Required work:
Repeat only the stretch of lines below that runs from the line with "files with what" through the line with "Definition dir (w", unaltered.

(Saved entries)
• • • • • • •
(* ===== verification/PayloadSystem.v ===== *)
(** * The payload store at work

    The world the operations of [PayloadStore.v] act on: the payload directory and its
    files with what of them reached the device, the backing files outside it, the state
    of the store, and the log with its sync state. Any number of captures, sync rounds
    and reclamations interleave, and every system call may fail. *)

From S2P Require Import Prelude ContentHash MountTypes Effects PayloadStore.
From Stdlib Require Import ZArith Lia.

(** ** The world *)

Record Inode := MkInode { i_regular : bool; i_data : bytes; i_synced : bytes }.

(** [fs_dir] is the payload directory, [fs_dir_synced] the part of it on the device. *)
Record PayloadFs := MkFs {
  fs_inodes : gmap nat Inode;
  fs_dir : gmap string nat;
  fs_dir_synced : gmap string nat;
}.
Record Sources := MkSources { so_inodes : gmap nat Inode; so_dir : gmap string nat }.
Record Names := MkNames { nm_minted : gset string; nm_retired : gset string }.
(** The payloads of the records, how many records are on the device, how many are
    reported to be, whether a round is running, and how many the process found when it
    started. *)
Record LogWorld := MkLogWorld {
  lg_records : list PayloadRef;
  lg_synced : nat;
  lg_durable : Z;
  lg_in_flight : bool;
  lg_boot : nat;
}.

Record PayloadWorld := MkPW {
  pw_fs : PayloadFs;
  pw_sources : Sources;
  pw_store : StoreState;
  pw_names : Names;
  pw_log : LogWorld;
}.

Definition set_fs (f : PayloadFs) (w : PayloadWorld) := MkPW f (pw_sources w) (pw_store w) (pw_names w) (pw_log w).
Definition set_sources (s : Sources) (w : PayloadWorld) := MkPW (pw_fs w) s (pw_store w) (pw_names w) (pw_log w).
Definition set_store (s : StoreState) (w : PayloadWorld) := MkPW (pw_fs w) (pw_sources w) s (pw_names w) (pw_log w).
Definition set_names (n : Names) (w : PayloadWorld) := MkPW (pw_fs w) (pw_sources w) (pw_store w) n (pw_log w).
Definition set_log (l : LogWorld) (w : PayloadWorld) := MkPW (pw_fs w) (pw_sources w) (pw_store w) (pw_names w) l.

Definition retired (w : PayloadWorld) : gset string := nm_retired (pw_names w).
Definition minted (w : PayloadWorld) : gset string := nm_minted (pw_names w).
Definition records (w : PayloadWorld) : list PayloadRef := lg_records (pw_log w).
Definition dir (w : PayloadWorld) : gmap string nat := fs_dir (pw_fs w).
Definition inodes (w : PayloadWorld) : gmap nat Inode := fs_inodes (pw_fs w).
Global Arguments retired : simpl never.
Global Arguments minted : simpl never.
Global Arguments records : simpl never.
Global Arguments dir : simpl never.
Global Arguments inodes : simpl never.

(** ** System calls *)

(** How a call ends. A failed write may have landed some of its bytes; a read may
    return less than it was asked for. *)
Inductive Choice :=
| CcOk
| CcErr (what : string)
| CcLanded (n : nat)
| CcCount (n : nat)
| CcUuid (u : string)
| CcList (l : list string).

(** Writing nothing does not extend a file. *)
Definition pwrite (content : bytes) (pos : Z) (data : bytes) : bytes :=
  match data with [] => content | _ => write_at content (Z.to_nat pos) data end.

Definition set_data (ino : nat) (data : bytes) (fs : PayloadFs) : PayloadFs :=
  MkFs (alter (fun n => MkInode (i_regular n) data (i_synced n)) ino (fs_inodes fs)) (fs_dir fs) (fs_dir_synced fs).
Definition create_file (name : string) (ino : nat) (fs : PayloadFs) : PayloadFs :=
  MkFs (<[ino := MkInode true [] []]> (fs_inodes fs)) (<[name := ino]> (fs_dir fs)) (fs_dir_synced fs).
Definition fresh_ino (fs : PayloadFs) : nat := fresh (dom (fs_inodes fs)).

Definition failed {A} (what : string) : PResult A := Err (PIo what).

(** [create_new] in the payload directory. *)
Definition create_new (name : string) (fs : PayloadFs) (c : Choice) : option (PResult nat * PayloadFs) :=
  match c with
  | CcOk =>
      match fs_dir fs !! name with
      | Some _ => Some (failed "file exists", fs)
      | None => Some (Ok (fresh_ino fs), create_file name (fresh_ino fs) fs)
      end
  | CcErr e => Some (failed e, fs)
  | _ => None
  end.

(** A call that takes effect or fails. *)
Definition call {A} (c : Choice) (w : PayloadWorld) (ok : PResult A * PayloadWorld) : option (PResult A * PayloadWorld) :=
  match c with CcOk => Some ok | CcErr e => Some (failed e, w) | _ => None end.

Definition node_of (h : Handle) (w : PayloadWorld) : option Inode :=
  match h with InPayload i => inodes w !! i | InSource i => so_inodes (pw_sources w) !! i end.

Definition bytes_at (n : Inode) (pos want : Z) : bytes := slice (Z.to_nat pos) (Z.to_nat want) (i_data n).

Definition read_answer (n : Inode) (pos want : Z) (c : Choice) : option (PResult bytes) :=
  match c with
  | CcOk => if i_regular n then Some (Ok (bytes_at n pos want)) else Some (failed "is a directory")
  | CcCount k => if i_regular n then Some (Ok (take (Nat.max 1 k) (bytes_at n pos want))) else None
  | CcErr e => Some (failed e)
  | _ => None
  end.

(** What lands of a write, and whether it succeeds. *)
Definition write_outcome (pos : Z) (data : bytes) (c : Choice) : option (bytes * PResult unit) :=
  match c with
  | CcOk => if (U64_MAX <? pos + zlen data)%Z then Some ([], failed "file too large") else Some (data, Ok tt)
  | CcLanded n =>
      let part := take (Nat.min n (length data - 1)) data in
      if (U64_MAX <? pos + zlen part)%Z then None else Some (part, failed "write failed")
  | _ => None
  end.

Section handler.
(** Texts of UUIDs are plain file names. *)
Definition payload_handle (A : Type) (e : PayloadE A) (w : PayloadWorld) (c : Choice) : option (A * PayloadWorld) :=
  let fs := pw_fs w in
  let st := pw_store w in
  match e in PayloadE A return option (A * PayloadWorld) with
  | PReserveSegment length =>
      if rotates st length then
        match create_new (segment_name (next_segment_id st)) fs c with
        | Some (created, fs) =>
            let '(r, st) := reserve_segment st length created in Some (r, set_fs fs (set_store st w))
        | None => None
        end
      else let '(r, st) := reserve_segment st length (failed "unused") in Some (r, set_store st w)
  | PReserve name => Some (tt, set_store (reserve_name name st) w)
  | PRelease name => Some (tt, set_store (release_name name st) w)
  | PRegister name => Some (tt, set_store (register_dedicated name st) w)
  | PTakeDirty => let '(d, st) := take_dirty st in Some (d, set_store st w)
  | PExtendDirty d => Some (tt, set_store (extend_dirty d st) w)
  | PSeal => Some (tt, set_store (seal_active st) w)
  | PProtected => Some (protected_names st, w)
  | PUuid =>
      match c with
      | CcUuid u =>
          let name := mint_dedicated_name u in
          if bool_decide (name ∈ minted w) || negb (bool_decide (validate_payload_name name = Ok tt)) then None
          else Some (u, set_names (MkNames ({[name]} ∪ minted w) (retired w)) w)
      | _ => None
      end
  | PCreateNew name =>
      match create_new name fs c with Some (r, fs) => Some (r, set_fs fs w) | None => None end
  | POpen name =>
      call c w (match fs_dir fs !! name with Some ino => Ok ino | None => failed "not found" end, w)
  | PMetadata name =>
      call c w (match fs_dir fs !! name with
                | Some ino =>
                    match inodes w !! ino with
                    | Some n => Ok (Some (i_regular n, zlen (i_data n)))
                    | None => Ok None
                    end
                | None => Ok None
                end, w)
  | PRemoveFile name =>
      call c w (match fs_dir fs !! name with
                | Some ino =>
                    match inodes w !! ino with
                    | Some n =>
                        if i_regular n
                        then (Ok true, set_fs (MkFs (fs_inodes fs) (delete name (fs_dir fs)) (fs_dir_synced fs)) w)
                        else (failed "is a directory", w)
                    | None => (Ok false, w)
                    end
                | None => (Ok false, w)
                end)
  | PReadDir =>
      match c with
      | CcList l => if bool_decide (merge_sort str_le l = sorted_strings (dom (fs_dir fs))) then Some (Ok l, w) else None
      | CcErr e => Some (failed e, w)
      | _ => None
      end
  | PSyncDir => call c w (Ok tt, set_fs (MkFs (fs_inodes fs) (fs_dir fs) (fs_dir fs)) w)
  | POpenSource path =>
      call c w (match so_dir (pw_sources w) !! path with Some ino => Ok ino | None => failed "not found" end, w)
  | PStat h =>
      match node_of h w with Some n => call c w (Ok (zlen (i_data n)), w) | None => None end
  | PRead h pos want =>
      match node_of h w with
      | Some n => match read_answer n pos want c with Some r => Some (r, w) | None => None end
      | None => None
      end
  | PWriteAll ino pos data =>
      match inodes w !! ino, c with
      | Some _, CcErr e => Some (failed e, w)
      | Some n, _ =>
          match write_outcome pos data c with
          | Some (landed, r) => Some (r, set_fs (set_data ino (pwrite (i_data n) pos landed) fs) w)
          | None => None
          end
      | None, _ => None
      end
  | PSetLen ino len =>
      match inodes w !! ino with
      | Some n => call c w (Ok tt, set_fs (set_data ino (take (Z.to_nat len) (i_data n)) fs) w)
      | None => None
      end
  | PClone src ino =>
      match so_inodes (pw_sources w) !! src, c with
      | Some n, CcOk => if (U64_MAX <? zlen (i_data n))%Z then None else Some (true, set_fs (set_data ino (i_data n) fs) w)
      | Some _, CcErr _ => Some (false, w)
      | _, _ => None
      end
  | PCopyRange src ino pos want =>
      match so_inodes (pw_sources w) !! src, inodes w !! ino, c with
      | Some n, Some m, CcCount k =>
          let data := take k (bytes_at n pos want) in
          if (U64_MAX <? pos + zlen data)%Z then None
          else Some (zlen data, set_fs (set_data ino (pwrite (i_data m) pos data) fs) w)
      | Some _, Some _, CcErr _ => Some ((-1)%Z, w)
      | _, _, _ => None
      end
  | PSyncData ino =>
      call c w (Ok tt, set_fs (MkFs (alter (fun n => MkInode (i_regular n) (i_data n) (i_data n)) ino (fs_inodes fs))
                                 (fs_dir fs) (fs_dir_synced fs)) w)
  | PAppendRecord p =>
      let l := pw_log w in
      call c w (Ok (zlen (lg_records l) + 1)%Z,
                set_log (MkLogWorld (lg_records l ++ [p]) (lg_synced l) (lg_durable l) (lg_in_flight l) (lg_boot l)) w)
  | PWatermark => Some (zlen (records w), w)
  | PSyncLog _ =>
      let l := pw_log w in
      call c w (Ok tt, set_log (MkLogWorld (lg_records l) (length (lg_records l)) (lg_durable l) (lg_in_flight l) (lg_boot l)) w)
  | PSyncEnter sequence =>
      let l := pw_log w in
      if (sequence <=? lg_durable l)%Z then Some (Some (lg_durable l), w)
      else if lg_in_flight l then None
      else Some (None, set_log (MkLogWorld (lg_records l) (lg_synced l) (lg_durable l) true (lg_boot l)) w)
  | PSyncLeave outcome =>
      let l := pw_log w in
      match outcome with
      | Ok n =>
          let durable := Z.max (lg_durable l) n in
          Some (Ok durable, set_log (MkLogWorld (lg_records l) (lg_synced l) durable false (lg_boot l)) w)
      | Err e => Some (Err e, set_log (MkLogWorld (lg_records l) (lg_synced l) (lg_durable l) false (lg_boot l)) w)
      end
  end.

(** Guests write the backing files; the log stops referring to payloads. *)
Inductive payload_env : PayloadWorld -> PayloadWorld -> Prop :=
| env_sources w s : payload_env w (set_sources s w)
| env_retire w name : payload_env w (set_names (MkNames (minted w) ({[name]} ∪ retired w)) w).

Context {H : HashCrates} (alg : VfsHashAlgorithm) (target_linux : bool).

Definition forget {A} (m : Payload A) : Payload unit := _ ← m; Ret tt.

Inductive payload_starts : unit -> Payload unit -> PayloadWorld -> Prop :=
| starts_append fuel source w : payload_starts tt (forget (capture_and_append alg target_linux fuel source)) w
| starts_snapshot source length w : payload_starts tt (forget (with_snapshot alg source length)) w
| starts_sync sequence w : payload_starts tt (forget (sync_to sequence)) w
| starts_seal w : payload_starts tt (forget seal_active_segment) w
| starts_verify p w : payload_starts tt (forget (verify alg p)) w
| starts_read p w : payload_starts tt (forget (read_all p)) w
| starts_usage w : payload_starts tt (forget usage) w
| starts_persisted w : payload_starts tt (forget persisted_names) w
| starts_hash h source offset length w : payload_starts tt (forget (hash_file_range h source offset length)) w
| starts_reclaim candidates w : candidates ⊆ retired w -> payload_starts tt (forget (reclaim candidates)) w.

(** The process stops and starts again: what it wrote stays. *)
Definition restart (w : PayloadWorld) : PayloadWorld :=
  MkPW (pw_fs w) (pw_sources w) (open_store (next_segment_id_of (sorted_strings (dom (dir w)))))
    (pw_names w) (MkLogWorld (records w) (lg_synced (pw_log w)) (zlen (records w)) false (length (records w))).

(** A state directory just created. *)
Definition payload_init (w : PayloadWorld) : Prop :=
  pw_fs w = MkFs ∅ ∅ ∅ /\ pw_store w = open_store 0 /\ pw_names w = MkNames ∅ ∅ /\
  pw_log w = MkLogWorld [] 0 0 false 0.

Definition payload_reachable : System -> Prop :=
  system_reachable payload_handle payload_starts payload_env (fun _ => restart) payload_init.
End handler.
• • • • • • •
Answer space:
    files with what of them reached the device, the backing files outside it, the state
    of the store, and the log with its sync state. Any number of captures, sync rounds
    and reclamations interleave, and every system call may fail. *)

From S2P Require Import Prelude ContentHash MountTypes Effects PayloadStore.
From Stdlib Require Import ZArith Lia.

(** ** The world *)

Record Inode := MkInode { i_regular : bool; i_data : bytes; i_synced : bytes }.

(** [fs_dir] is the payload directory, [fs_dir_synced] the part of it on the device. *)
Record PayloadFs := MkFs {
  fs_inodes : gmap nat Inode;
  fs_dir : gmap string nat;
  fs_dir_synced : gmap string nat;
}.
Record Sources := MkSources { so_inodes : gmap nat Inode; so_dir : gmap string nat }.
Record Names := MkNames { nm_minted : gset string; nm_retired : gset string }.
(** The payloads of the records, how many records are on the device, how many are
    reported to be, whether a round is running, and how many the process found when it
    started. *)
Record LogWorld := MkLogWorld {
  lg_records : list PayloadRef;
  lg_synced : nat;
  lg_durable : Z;
  lg_in_flight : bool;
  lg_boot : nat;
}.

Record PayloadWorld := MkPW {
  pw_fs : PayloadFs;
  pw_sources : Sources;
  pw_store : StoreState;
  pw_names : Names;
  pw_log : LogWorld;
}.

Definition set_fs (f : PayloadFs) (w : PayloadWorld) := MkPW f (pw_sources w) (pw_store w) (pw_names w) (pw_log w).
Definition set_sources (s : Sources) (w : PayloadWorld) := MkPW (pw_fs w) s (pw_store w) (pw_names w) (pw_log w).
Definition set_store (s : StoreState) (w : PayloadWorld) := MkPW (pw_fs w) (pw_sources w) s (pw_names w) (pw_log w).
Definition set_names (n : Names) (w : PayloadWorld) := MkPW (pw_fs w) (pw_sources w) (pw_store w) n (pw_log w).
Definition set_log (l : LogWorld) (w : PayloadWorld) := MkPW (pw_fs w) (pw_sources w) (pw_store w) (pw_names w) l.

Definition retired (w : PayloadWorld) : gset string := nm_retired (pw_names w).
Definition minted (w : PayloadWorld) : gset string := nm_minted (pw_names w).
Definition records (w : PayloadWorld) : list PayloadRef := lg_records (pw_log w).
Definition dir (w : PayloadWorld) : gmap string nat := fs_dir (pw_fs w).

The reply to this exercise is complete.